Try to think of an occasion on which you’ve seen the celebrated Mr. Walt Disney portrayed in film.
Simply put, you can’t: the Disney corporation has fiercely guarded the image of their founder, almost as fiercely as their iconic mascot. It’s only now, some 47 years after his death, that the creator of the beloved Mickey Mouse makes his first appearance in fiction. Who better then to capture his twinkly geniality than another cinematic legend, Tom Hanks?
Saving Mr. Banks, though, is not the story of Disney and the birth of his dream factory, but of P.L. Travers, author of Mary Poppins, and Disney’s attempt to solicit from her the movie rights.
Miss Travers – as she insists on being known – is played by none other than Emma Thompson, a British national treasure perhaps best known for her Oscar-nominated performance in Remains of the Day. Travers herself, however, is more reminiscent of Anthony Hopkins’ character in that same film: prim, fastidious, and nursing a secret wound.
Saving Mr. Banks focuses on a trip Travers made to California in 1961, brought there that Walt Disney might try his charm in person.
Frequent flashbacks to Travers’ childhood in rural Australia serve to illuminate her attachment to her creation, especially as she relates to the figure of her roguishly charming but put-upon alcoholic father (Colin Farrell). If this sounds like a dark, complex topic for a Disney movie, it is, of course, never less than family friendly in its treatment.
Of course, the film has a lot of fun in its evocation of the classic movie. Thompson’s Travis is wonderfully snippy in her dismissal of Mary Poppins as “careering towards a happy ending like a kamikaze” and hectoring the film’s lyricists, Richard M. and Robert B. Sherman (Jason Schwartzman and BJ Novak) for making up a word (prompting Schwartzman to quickly hide the sheet music to “Supercalifragilisticexpialidocious”). However cynical you may be, Saving Mr. Banks‘ nostalgia factor is irresistible.
Which is not to say there are no depths. The film revolves around Travers’ journey towards letting go of the past, such as in the fraught association between her own father, Travers Goff, and the figure of Mr. Banks. As she exasperatedly remarks to Walt, Mary Poppins isn’t there to save the children at all. The film dares to suggest, though, perhaps somewhat self-servingly, that Disney’s attempt to adapt the book may just save Travers; if only by finally forcing her to confront these issues.

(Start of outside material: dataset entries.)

(* ===== verification/JournalExample.v ===== *)
(** * The conversation journal: the theorems at work

    A serializer that meets the laws, and a journal with a sealed segment, a
    corrupt line in the middle and a record that lost its newline. *)
From S2P Require Import Prelude Bytes Text Channel Json JsonObject Model Digest Summary Recipients Keyring Dek HistoryCrypto Record SegmentIndex SegmentBuilder SegmentRun SegmentContent FrameCache SegmentReader SegmentPlan JournalScan JournalRepair JournalLines JournalRecover JournalConverge JournalBackup JournalValidate JournalFast.
From stdpp Require Import pretty.
From Stdlib Require Import Strings.Byte ZifyBool.
Local Open Scope N_scope.

Module JournalExample.
Import Jv PlainSerde RecordExample.

(** ** The laws hold of the plain serializer *)

Lemma bits_digits p : Forall (λ c, c = Byte.x30 ∨ c = Byte.x31) (bits p).
Proof. induction p; simpl; constructor; auto. Qed.
Lemma join_bytes l : Forall (Forall (λ c, c = Byte.x30 ∨ c = Byte.x31)) l → NL ∉ join l.
Proof.
  unfold join. induction 1 as [|f l Hf _ IH]; [apply not_elem_of_nil|]. cbn [fmap list_fmap concat].
  rewrite !not_elem_of_app. split_and!; [|by intros ?%list_elem_of_singleton|done].
  intros Hin. rewrite Forall_forall in Hf. by destruct (Hf _ Hin).
Qed.
Lemma join_last f l : last (join (l ++ [f])) = Some Byte.x3b.
Proof. unfold join. rewrite fmap_app, concat_app. cbn [fmap list_fmap concat]. by rewrite app_nil_r, app_assoc, last_snoc. Qed.

#[export] Instance journal_laws : JournalLaws.
Proof.
  split; cbn [record_to_vec serde time_in_range].
  - intros r. unfold no_newline. rewrite not_elem_of_app. split; [by apply (bool_decide_unpack (NL ∉ V3_RECORD_PREFIX)); vm_compute|].
    apply join_bytes. repeat constructor; apply bits_digits.
  - intros r. exists Byte.x3b. split; [|done]. rewrite last_app. unfold line_fields.
    change [write (o_s r); write (o_i r); write (o_t r); write (o_y r); write (o_r r); write (o_p r); write (o_n r);
      write (o_tn r); write (o_e r : gmap string jv); write (non_null (o_c r) : option jv); write (non_null (o_x r) : option jv)]
      with ([write (o_s r); write (o_i r); write (o_t r); write (o_y r); write (o_r r); write (o_p r); write (o_n r);
      write (o_tn r); write (o_e r : gmap string jv); write (non_null (o_c r) : option jv)] ++ [write (non_null (o_x r) : option jv)]).
    by rewrite join_last.
  - done.
Qed.

Lemma fields_trailing acc l w : Forall (λ c, ascii_whitespace c = true) w → fields acc (l ++ w) = fields acc l.
Proof.
  intros Hw. revert acc. induction l as [|c l IH]; intros acc; cbn [app fields].
  - revert acc. induction Hw as [|c w Hc _ IHw]; intros acc; cbn [fields]; [done|].
    rewrite bool_decide_eq_false_2 by (by intros ->). apply IHw.
  - by rewrite !IH.
Qed.
#[export] Instance trailing_space : TrailingSpace.
Proof.
  split; cbn [record_from_slice compacted_from_slice event_from_slice serde]; [|done..].
  intros l w r Hw. rewrite drop_app, fields_trailing by (by apply Forall_drop). done.
Qed.

(** ** A damaged journal *)

Definition say (n : N) : ConversationEvent :=
  {| schema_version := CONVERSATION_SCHEMA_VERSION; sequence := n; event_id := "e"; conversation_id := "c";
     time := 1759670000123456; event_type := "message.created"; normalized_type := Some "message.created";
     raw_type := None; provider := Some Codex; payload := JObj (<["content" := JStr "hi"]> ∅) |}.
Definition line (n : N) : bytes := encode_record (say n).
Definition sealed : JournalFile :=
  {| jf_kind := Segment 1 (Ok {| s_number := 1; s_first := 1; s_last := 4; s_segment_id := "seg"; s_frames := []; by_stream := [] |});
     jf_data := [] |}.
Definition older : JournalFile :=
  {| jf_kind := Numbered 2; jf_data := line 5 ++ [NL] ++ Byte.x7b :: repeat Byte.x00 700 ++ [NL] ++ line 8 ++ [NL] |}.
Definition active : JournalFile := {| jf_kind := Active; jf_data := line 9 ++ [NL] ++ line 10 |}.
Definition damaged : Journal := {| j_files := [sealed; older; active]; j_backups := []; j_key_abandoned := false |}.
Definition ids (_ : N) : string := "evt".

(** What is in the files after a validation, by sequence and type. *)
Definition contents (j : Journal) : list (option (N * string)) :=
  (λ l, match decode_journal_record l "c" with Ok e => Some (sequence e, event_type e) | Err _ => None end)
    <$> flat_map file_lines (j_files j).
Definition validated (j : Journal) : Journal * Validation := validate_journal "backup" 1000 ids "c" j.

(** Records 6 and 7 are lost, and say so. *)
Lemma damaged_contents :
  contents damaged = [Some (5, "message.created"); None; Some (8, "message.created"); Some (9, "message.created");
    Some (10, "message.created")] ∧
  contents (validated damaged).1 = [Some (5, "message.created"); Some (6, "journal.recordLost"); Some (7, "journal.recordLost");
    Some (8, "message.created"); Some (9, "message.created"); Some (10, "message.created")].
Proof. split; vm_compute; reflexivity. Qed.

Lemma sealed_then_5 : sealed_chain 1 [sealed] 5.
Proof. by eexists 1, _. Qed.

Lemma journal_recovers_witness :
  ∃ j' parts tail plains',
    validated damaged = (j', ValidIndex parts tail) ∧ j_files j' = [sealed] ++ plains' ∧
    dense_lines "c" 5 (flat_map file_lines plains') ∧
    covers_from 1 parts (5 + N.of_nat (length (flat_map file_lines plains'))).
Proof.
  assert (time_in_range (1000 / 1000 * 1000)%Z = true) as Hnow by reflexivity.
  destruct (journal_recovers "backup" 1000 ids "c" Hnow damaged [sealed] [older; active] 5)
    as (j' & parts & tail & plains' & Hv & Hf & Hd & Hc & _).
  - reflexivity.
  - apply sealed_then_5.
  - by repeat constructor.
  - exists j', parts, tail, plains'. exact (conj Hv (conj Hf (conj Hd Hc))).
Defined.

(** ** A journal with nothing to repair *)

Definition older_intact : JournalFile :=
  {| jf_kind := Numbered 2; jf_data := line 5 ++ [NL] ++ line 6 ++ [NL] ++ line 7 ++ [NL] |}.
Definition active_intact : JournalFile := {| jf_kind := Active; jf_data := line 8 ++ [NL] ++ line 9 ++ [NL] |}.
Definition intact : Journal :=
  {| j_files := [sealed; older_intact; active_intact]; j_backups := []; j_key_abandoned := false |}.
Definition fast_index : list IndexPart * option (nat * ConversationEvent) :=
  match scan_journal_fast (j_files intact) "c" with Ok (Some index) => index | _ => ([], None) end.
Definition full_index : list IndexPart * option (nat * ConversationEvent) :=
  match validate_pass "backup" 1000 ids "c" intact with Validated parts tail => (parts, tail) | _ => ([], None) end.

#[local] Instance head_ok_dec l : Decision (head_ok l) :=
  match l with [] => left I | c :: _ => decide (ascii_whitespace c = false) end.
#[local] Instance flush_lines_dec f : Decision (flush_lines f) := Forall_dec _ _.
Lemma flush_intact : Forall flush_lines [older_intact; active_intact].
Proof. apply (bool_decide_unpack _). vm_compute. exact I. Qed.

Lemma fast_scan_agrees_witness : length fast_index.1 = 3%nat ∧ fast_index.1 = full_index.1 ∧ fast_index.2 = full_index.2.
Proof.
  split; [vm_compute; reflexivity|].
  apply (fast_scan_agrees "backup" 1000 ids "c" intact [sealed] [older_intact; active_intact] 5).
  - reflexivity.
  - apply sealed_then_5.
  - by repeat constructor.
  - apply flush_intact.
  - vm_compute. reflexivity.
  - vm_compute. reflexivity.
  - reflexivity.
Defined.

(** ** A blank line left by a repair

    When the file whose last record lost its newline is also rewritten, it is
    terminated twice: the journal then ends in a blank line, and the fast scan,
    which counts lines, sends every cold start to the full scan. *)
Definition torn : Journal :=
  {| j_files := [{| jf_kind := Active; jf_data := line 1 ++ [NL] ++ Byte.x7b :: repeat Byte.x00 700 ++ [NL] ++ line 3 |}];
     j_backups := []; j_key_abandoned := false |}.
Definition ends_blank (raw : bytes) : bool := bool_decide (drop (length raw - 2) raw = [NL; NL]).
Definition indexed (v : Validation) : bool := match v with ValidIndex _ _ => true | _ => false end.
Lemma blank_line_after_repair :
  indexed (validated torn).2 = true ∧ ends_blank (file_data (j_files (validated torn).1) 0) = true ∧
  scan_journal_fast (j_files (validated torn).1) "c" = Ok None.
Proof. split_and!; vm_compute; reflexivity. Qed.
End JournalExample.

If never quite fascinating as a study of a deeply unhappy woman – Travers’ problems are too lightly and broadly sketched for that – Saving Mr. Banks nevertheless succeeds in bringing to life Disney’s creator.
Hanks’ Walt is loquacious and expansive; if a little caricaturist, wandering the streets of Disneyland with his pre-signed autographs. However, Hanks also lends him an indefinable authority: silence falls when he enters a room, not merely out of respect to but because of his presence.
Paul Giamatti appears as Travers’ L.A. chauffeur, Ralph – whose buoyant nature belies his own troubles – while Ruth Wilson shows the true cost of Travers’ father’s recklessness as her tormented mother, Margaret. West Wing’s Bradley Whitford is largely wasted as strenuously well-mannered screenwriter, Don DaGradi, but it’s a small enough complaint in a film that otherwise gets so much mileage out of Travers’ biographical jaunt across the pond.
Saving Mr. Banks is heartening and humane, one of the most genuinely feel-good films I can remember seeing in a long time. It may provide little insight into the figure at its head, but that is, perhaps, to be expected. Thompson and Travers may well pick up Oscar nods for their performances, and deservedly so.
In any case, after five years of the likes of Alice in Wonderland and Oz the Great and Powerful, Disney is back on live-action form. If this is what it takes for Disney to make good drama, maybe they should stick to self-nostalgia.